**What to do:**
Would you please retype, exactly, the lines of the listing below between the line with "Page.formatDuration (JS.Int n)" and the line with "pose proof (Z.div_mod (n", inclusive?

**Record extracts:**
(** X12.  Suppose the resolver accepts a url and returns for it a format
    list with pairwise distinct itags, the page shows the lists that the
    metadata route has made of it, and the format the page offers has an
    itag between 1 and [2^53].  Then the download request of the page makes
    the download route select the very format of the resolver's list that
    the offered entry was made from, whatever the type of the request, and
    the stream the route opens is opened for the itag of that format. *)
Theorem X12_page_request_selects_offered_format
        (u selectedType : string) (rinfo : videoInfo) (vinfo : VideoInfo)
        (selectedItag : option JS.num) (e : Format) :
  validateURL u = true ->
  getInfo u = Some rinfo ->
  NoDup (map itag (formats rinfo)) ->
  payload (fst (POST (JsonValue (Some u)))) = InfoJson vinfo ->
  Page.currentFormat (Page.availableFormats (Some vinfo) selectedType)
                     selectedItag = Some e ->
  (0 < f_itag e <= JS.MAX_EXACT)%Z ->
  exists f,
    In f (formats rinfo)
    /\ (e = toVideoEntry f \/ e = toAudioEntry f)
    /\ selectedFormat (formats rinfo) selectedType
         (targetItag
            (get (Page.downloadParams u selectedType (Some e)) "itag"))
       = Some f
    /\ snd (GET (Page.downloadParams u selectedType (Some e)))
       = [ValidateURL u; GetInfo u;
          OpenStream u (itag f)
            (if selectedType =? "audio"
             then "audioonly" else "videoandaudio")].
Proof.
  intros Hv Hi Hnd Hpost Hcur Hitag.
  assert (Hlists : mp4Formats vinfo = mp4FormatsOf (formats rinfo)
                   /\ audioFormats vinfo = audioFormatsOf (formats rinfo)).
  { unfold POST in Hpost. rewrite Hv, Hi in Hpost. cbn in Hpost.
    injection Hpost as <-. split; reflexivity. }
  destruct Hlists as [Hmp4 Haudio].
  assert (Hin : In e (Page.availableFormats (Some vinfo) selectedType)).
  { exact (currentFormat_member _ _ _ Hcur). }
  assert (Hsrc : exists f, In f (formats rinfo)
                           /\ (e = toVideoEntry f \/ e = toAudioEntry f)).
  { unfold Page.availableFormats in Hin.
    destruct (selectedType =? "video").
    - rewrite Hmp4 in Hin. apply mp4FormatsOf_sources in Hin.
      destruct Hin as (f & Hf & He & _). exists f. auto.
    - rewrite Haudio in Hin. apply audioFormatsOf_sources in Hin.
      destruct Hin as (f & Hf & He & _). exists f. auto. }
  destruct Hsrc as (f & Hf & He).
  assert (Hid : f_itag e = itag f).
  { destruct He as [->| ->]; reflexivity. }
  assert (Hsel : selectedFormat (formats rinfo) selectedType
                   (targetItag
                      (get (Page.downloadParams u selectedType (Some e))
                           "itag")) = Some f).
  { rewrite (query_itag_read_back u selectedType e Hitag).
    unfold selectedFormat.
    rewrite findByItag_int by lia. rewrite Hid.
    rewrite (find_by_itag_unique _ _ Hnd Hf). reflexivity. }
  exists f. split; [exact Hf|]. split; [exact He|]. split; [exact Hsel|].
  unfold GET, GET_parsed.
  assert (Hurl : get (Page.downloadParams u selectedType (Some e)) "url"
                 = Some u) by reflexivity.
  assert (Htype : get (Page.downloadParams u selectedType (Some e)) "type"
                  = Some selectedType) by reflexivity.
  rewrite Hurl, Htype, Hv, Hi. cbn [negb]. rewrite Hsel.
  destruct (ytdl u (itag f) _); reflexivity.
Qed.

End PageToRoute.

Lemma X12_page_request_selects_offered_format_witness :
  exists f,
    In f Sample.threeVideos
    /\ (toVideoEntry Sample.f1080 = toVideoEntry f
        \/ toVideoEntry Sample.f1080 = toAudioEntry f)
    /\ selectedFormat Sample.threeVideos "video"
         (targetItag
            (get (Page.downloadParams Sample.goodUrl "video"
                    (Some (toVideoEntry Sample.f1080))) "itag"))
       = Some f
    /\ snd (@GET (Sample.resolver Sample.threeVideos) Sample.names
                 (Page.downloadParams Sample.goodUrl "video"
                    (Some (toVideoEntry Sample.f1080))))
       = [ValidateURL Sample.goodUrl; GetInfo Sample.goodUrl;
          OpenStream Sample.goodUrl (itag f) "videoandaudio"].
Proof.
  apply (@X12_page_request_selects_offered_format
           (Sample.resolver Sample.threeVideos) Sample.names
           Sample.goodUrl "video"
           {| formats := Sample.threeVideos; videoDetails := Sample.details |}
           {| v_title := "Sample clip";
              v_author := "Sample author";
              v_thumbnailUrl := Some "https://img.example/large.jpg"%string;
              v_lengthSeconds := JS.Int 212;
              mp4Formats := mp4FormatsOf Sample.threeVideos;
              audioFormats := audioFormatsOf Sample.threeVideos |}
           (Some (JS.Int 137)) (toVideoEntry Sample.f1080)).
  - reflexivity.
  - reflexivity.
  - repeat constructor; simpl; intuition discriminate.
  - reflexivity.
  - reflexivity.
  - vm_compute. split; [reflexivity | discriminate].
Defined.

(* ================================================================== *)
(** ** The display of a duration                                       *)
(* ================================================================== *)

Lemma padStart2_below_60 (x : Z) :
  0 <= x < 60 ->
  String.length (Page.padStart2 (Page.toString x)) = 2%nat
  /\ JS.Number_of_string (Page.padStart2 (Page.toString x)) = JS.Int x.
Proof.
  intros Hx.
  assert (Hall :
            forallb
              (fun k =>
                 Nat.eqb (String.length
                            (Page.padStart2 (Page.toString (Z.of_nat k)))) 2
                 && match JS.Number_of_string
                            (Page.padStart2 (Page.toString (Z.of_nat k))) with
                    | JS.Int v => v =? Z.of_nat k
                    | JS.NaN => false
                    end)
              (seq 0 60) = true) by (vm_compute; reflexivity).
  rewrite forallb_forall in Hall.
  specialize (Hall (Z.to_nat x)).
  rewrite Z2Nat.id in Hall by lia.
  assert (Hin : In (Z.to_nat x) (seq 0 60)) by (apply in_seq; lia).
  apply Hall in Hin. apply andb_prop in Hin. destruct Hin as [Hlen Hnum].
  split; [apply Nat.eqb_eq; exact Hlen|].
  destruct (JS.Number_of_string (Page.padStart2 (Page.toString x)));
    [|discriminate].
  apply Z.eqb_eq in Hnum. congruence.
Qed.

(** X13.  A duration of [n] whole seconds, [n] not negative, is shown as
    hours, minutes and seconds that add up to [n]: minutes and seconds are
    below 60, the seconds field and, when hours are shown, the minutes field
    are two characters wide, and every field reads back as its number.
    Hours are shown only from 3600 seconds on; below, the display is minutes
    and two-digit seconds. *)
Theorem X13_formatDuration_fields (n : Z) :
  0 <= n <= JS.MAX_EXACT ->
  exists (h m s : Z) (mm ss : string),
    n = 3600 * h + 60 * m + s
    /\ 0 <= h /\ 0 <= m < 60 /\ 0 <= s < 60
    /\ String.length mm = 2%nat /\ String.length ss = 2%nat
    /\ JS.Number_of_string (Page.toString h) = JS.Int h
    /\ JS.Number_of_string (Page.toString m) = JS.Int m
    /\ JS.Number_of_string mm = JS.Int m
    /\ JS.Number_of_string ss = JS.Int s
    /\ Page.formatDuration (JS.Int n)
       = (if (0 <? h)%Z
          then Page.toString h ++ ":" ++ mm ++ ":" ++ ss
          else Page.toString m ++ ":" ++ ss)%string
    /\ (0 <? h) = (3600 <=? n).
Proof.
  intros Hn. unfold JS.MAX_EXACT in Hn.
  set (h := n / 3600). set (m := Z.rem n 3600 / 60). set (s := Z.rem n 60).
  assert (Hrem1 : Z.rem n 3600 = n mod 3600) by (apply Z.rem_mod_nonneg; lia).
  assert (Hrem2 : Z.rem n 60 = n mod 60) by (apply Z.rem_mod_nonneg; lia).
  assert (Hfacts : n = 3600 * h + 60 * m + s
                   /\ 0 <= h /\ 0 <= m < 60 /\ 0 <= s < 60
                   /\ h <= n /\ (0 < h <-> 3600 <= n)).
  { subst h m s. rewrite Hrem1, Hrem2.
    pose proof (Z.div_mod n 3600 ltac:(lia)) as E1.
    pose proof (Z.mod_pos_bound n 3600 ltac:(lia)) as B1.
    pose proof (Z.div_mod (n mod 3600) 60 ltac:(lia)) as E2.
    pose proof (Z.mod_pos_bound (n mod 3600) 60 ltac:(lia)) as B2.
    pose proof (Z.div_mod n 60 ltac:(lia)) as E3.
    pose proof (Z.mod_pos_bound n 60 ltac:(lia)) as B3.
    assert (Hmm : (n mod 3600) mod 60 = n mod 60).
    { apply (Zmod_unique n 60 (60 * (n / 3600) + (n mod 3600) / 60)); lia. }
    rewrite Hmm in *.
    repeat split; try lia. }
  destruct Hfacts as (Hsum & Hh & Hm & Hs & Hhn & Hh3600).
  destruct (padStart2_below_60 m Hm) as [Hlm Hnm].
  destruct (padStart2_below_60 s Hs) as [Hls Hns].
  exists h, m, s, (Page.padStart2 (Page.toString m)),
    (Page.padStart2 (Page.toString s)).
  split; [exact Hsum|]. split; [exact Hh|]. split; [exact Hm|].
  split; [exact Hs|]. split; [exact Hlm|]. split; [exact Hls|].
  split; [apply Number_of_toString; unfold JS.MAX_EXACT; lia|].
  split; [apply Number_of_toString; unfold JS.MAX_EXACT; lia|].
  split; [exact Hnm|]. split; [exact Hns|]. split; [reflexivity|].
  destruct (Z.ltb_spec 0 h), (Z.leb_spec 3600 n); lia || reflexivity.
Qed.

Lemma X13_formatDuration_fields_witness :
  exists (h m s : Z) (mm ss : string),
    3725 = 3600 * h + 60 * m + s
    /\ 0 <= h /\ 0 <= m < 60 /\ 0 <= s < 60
    /\ String.length mm = 2%nat /\ String.length ss = 2%nat
    /\ JS.Number_of_string (Page.toString h) = JS.Int h
    /\ JS.Number_of_string (Page.toString m) = JS.Int m
    /\ JS.Number_of_string mm = JS.Int m
    /\ JS.Number_of_string ss = JS.Int s
    /\ Page.formatDuration (JS.Int 3725)
       = (if (0 <? h)%Z
          then Page.toString h ++ ":" ++ mm ++ ":" ++ ss
          else Page.toString m ++ ":" ++ ss)%string
    /\ (0 <? h) = (3600 <=? 3725).
Proof.
  apply (X13_formatDuration_fields 3725).
  vm_compute. split; discriminate.
Defined.

(* ================================================================== *)
(** ** Further properties of the two routes                            *)
(* ================================================================== *)

Section RouteDetails.

Context {R : Resolver} {N : FileNames}.

Local Open Scope string_scope.

(** X14.  A 200 response of the download route names no header twice: its
    header names are Content-Type and Content-Disposition, followed by
    Content-Length or by nothing.  The attachment name in Content-Disposition
    is, between double quotes, the sanitised title of the video, a dot and
    one of the extensions mp4, webm, mp3, ogg, bin. *)
Theorem X14_download_response_headers (params : list (string * string)) :
  status (fst (GET params)) = 200%Z ->
  NoDup (map fst (headers (fst (GET params))))
  /\ (map fst (headers (fst (GET params)))
      = ["Content-Type"; "Content-Disposition"]
      \/ map fst (headers (fst (GET params)))
         = ["Content-Type"; "Content-Disposition"; "Content-Length"])
  /\ exists u info extension,
       get params "url" = Some u
       /\ getInfo u = Some info
       /\ In extension ["mp4"; "webm"; "mp3"; "ogg"; "bin"]
       /\ get (headers (fst (GET params))) "Content-Disposition"
          = Some ("attachment; filename=" ++ JS.dquote
                  ++ (toSafeFileName (title (videoDetails info))
                      ++ "." ++ extension)
                  ++ JS.dquote).
Proof.
  unfold GET, GET_parsed.
  destruct (get params "url") as [u|]; [|discriminate].
  destruct (validateURL u); cbn [negb]; [|discriminate].
  destruct (getInfo u) as [info|] eqn:Hi; [|discriminate].
  destruct (selectedFormat _ _ _) as [sel|]; [|discriminate].
  destruct (ytdl u (itag sel) _) as [w|]; [|discriminate].
  intros _. cbn [fst headers]. unfold downloadHeaders.
  assert (Hext : In (inferExtension (mimeType sel))
                    ["mp4"; "webm"; "mp3"; "ogg"; "bin"]).
  { destruct (mimeType sel) as [m|]; simpl; [|auto 6].
    destruct (JS.truthy_str m); cbn [negb]; [|auto 6].
    destruct (JS.includes m "mp4"); [auto|].
    destruct (JS.includes m "webm"); [auto|].
    destruct (JS.includes m "mpeg"); [auto 6|].
    destruct (JS.includes m "ogg"); auto 6. }
  split; [|split].
  - destruct (contentLength sel) as [len|]; [destruct (JS.truthy_str len)|];
      cbn; repeat constructor; simpl; intuition discriminate.
  - destruct (contentLength sel) as [len|]; [destruct (JS.truthy_str len)|];
      cbn; auto.
  - exists u, info, (inferExtension (mimeType sel)).
    split; [reflexivity|]. split; [exact Hi|]. split; [exact Hext|].
    reflexivity.
Qed.

(** X15.  On success the metadata route returns, as thumbnail, the last url
    of the resolver's thumbnail list, and no thumbnail when that list is
    empty; the two format lists it returns are those made of the resolver's
    formats. *)
Theorem X15_metadata_payload (u : string) (rinfo : videoInfo) :
  validateURL u = true ->
  getInfo u = Some rinfo ->
  exists vinfo,
    payload (fst (POST (JsonValue (Some u)))) = InfoJson vinfo
    /\ v_title vinfo = title (videoDetails rinfo)
    /\ mp4Formats vinfo = mp4FormatsOf (formats rinfo)
    /\ audioFormats vinfo = audioFormatsOf (formats rinfo)
    /\ (thumbnails (videoDetails rinfo) = [] -> v_thumbnailUrl vinfo = None)
    /\ (thumbnails (videoDetails rinfo) <> [] ->
        v_thumbnailUrl vinfo
        = Some (last (thumbnails (videoDetails rinfo)) ""))
    /\ (forall t, v_thumbnailUrl vinfo = Some t ->
                  In t (thumbnails (videoDetails rinfo))).
Proof.
  intros Hv Hi. unfold POST. rewrite Hv, Hi. cbn [negb fst payload].
  eexists. split; [reflexivity|]. cbn.
  split; [reflexivity|]. split; [reflexivity|]. split; [reflexivity|].
  assert (Hlast : forall (l : list string),
             l <> [] ->
             nth_error l (List.length l - 1) = Some (last l "")).
  { induction l as [|x l IH]; [congruence|]. intros _.
    destruct l as [|y l]; [reflexivity|].
    specialize (IH ltac:(discriminate)).
    replace (List.length (x :: y :: l) - 1)%nat
      with (S (List.length (y :: l) - 1)) by (simpl; lia).
    cbn [nth_error]. rewrite IH. reflexivity. }
  split; [|split].
  - intros ->. reflexivity.
  - exact (Hlast _).
  - intros t Ht. apply nth_error_In in Ht. exact Ht.
Qed.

**Answer for this exercise:**
    /\ Page.formatDuration (JS.Int n)
       = (if (0 <? h)%Z
          then Page.toString h ++ ":" ++ mm ++ ":" ++ ss
          else Page.toString m ++ ":" ++ ss)%string
    /\ (0 <? h) = (3600 <=? n).
Proof.
  intros Hn. unfold JS.MAX_EXACT in Hn.
  set (h := n / 3600). set (m := Z.rem n 3600 / 60). set (s := Z.rem n 60).
  assert (Hrem1 : Z.rem n 3600 = n mod 3600) by (apply Z.rem_mod_nonneg; lia).
  assert (Hrem2 : Z.rem n 60 = n mod 60) by (apply Z.rem_mod_nonneg; lia).
  assert (Hfacts : n = 3600 * h + 60 * m + s
                   /\ 0 <= h /\ 0 <= m < 60 /\ 0 <= s < 60
                   /\ h <= n /\ (0 < h <-> 3600 <= n)).
  { subst h m s. rewrite Hrem1, Hrem2.
    pose proof (Z.div_mod n 3600 ltac:(lia)) as E1.
    pose proof (Z.mod_pos_bound n 3600 ltac:(lia)) as B1.
    pose proof (Z.div_mod (n mod 3600) 60 ltac:(lia)) as E2.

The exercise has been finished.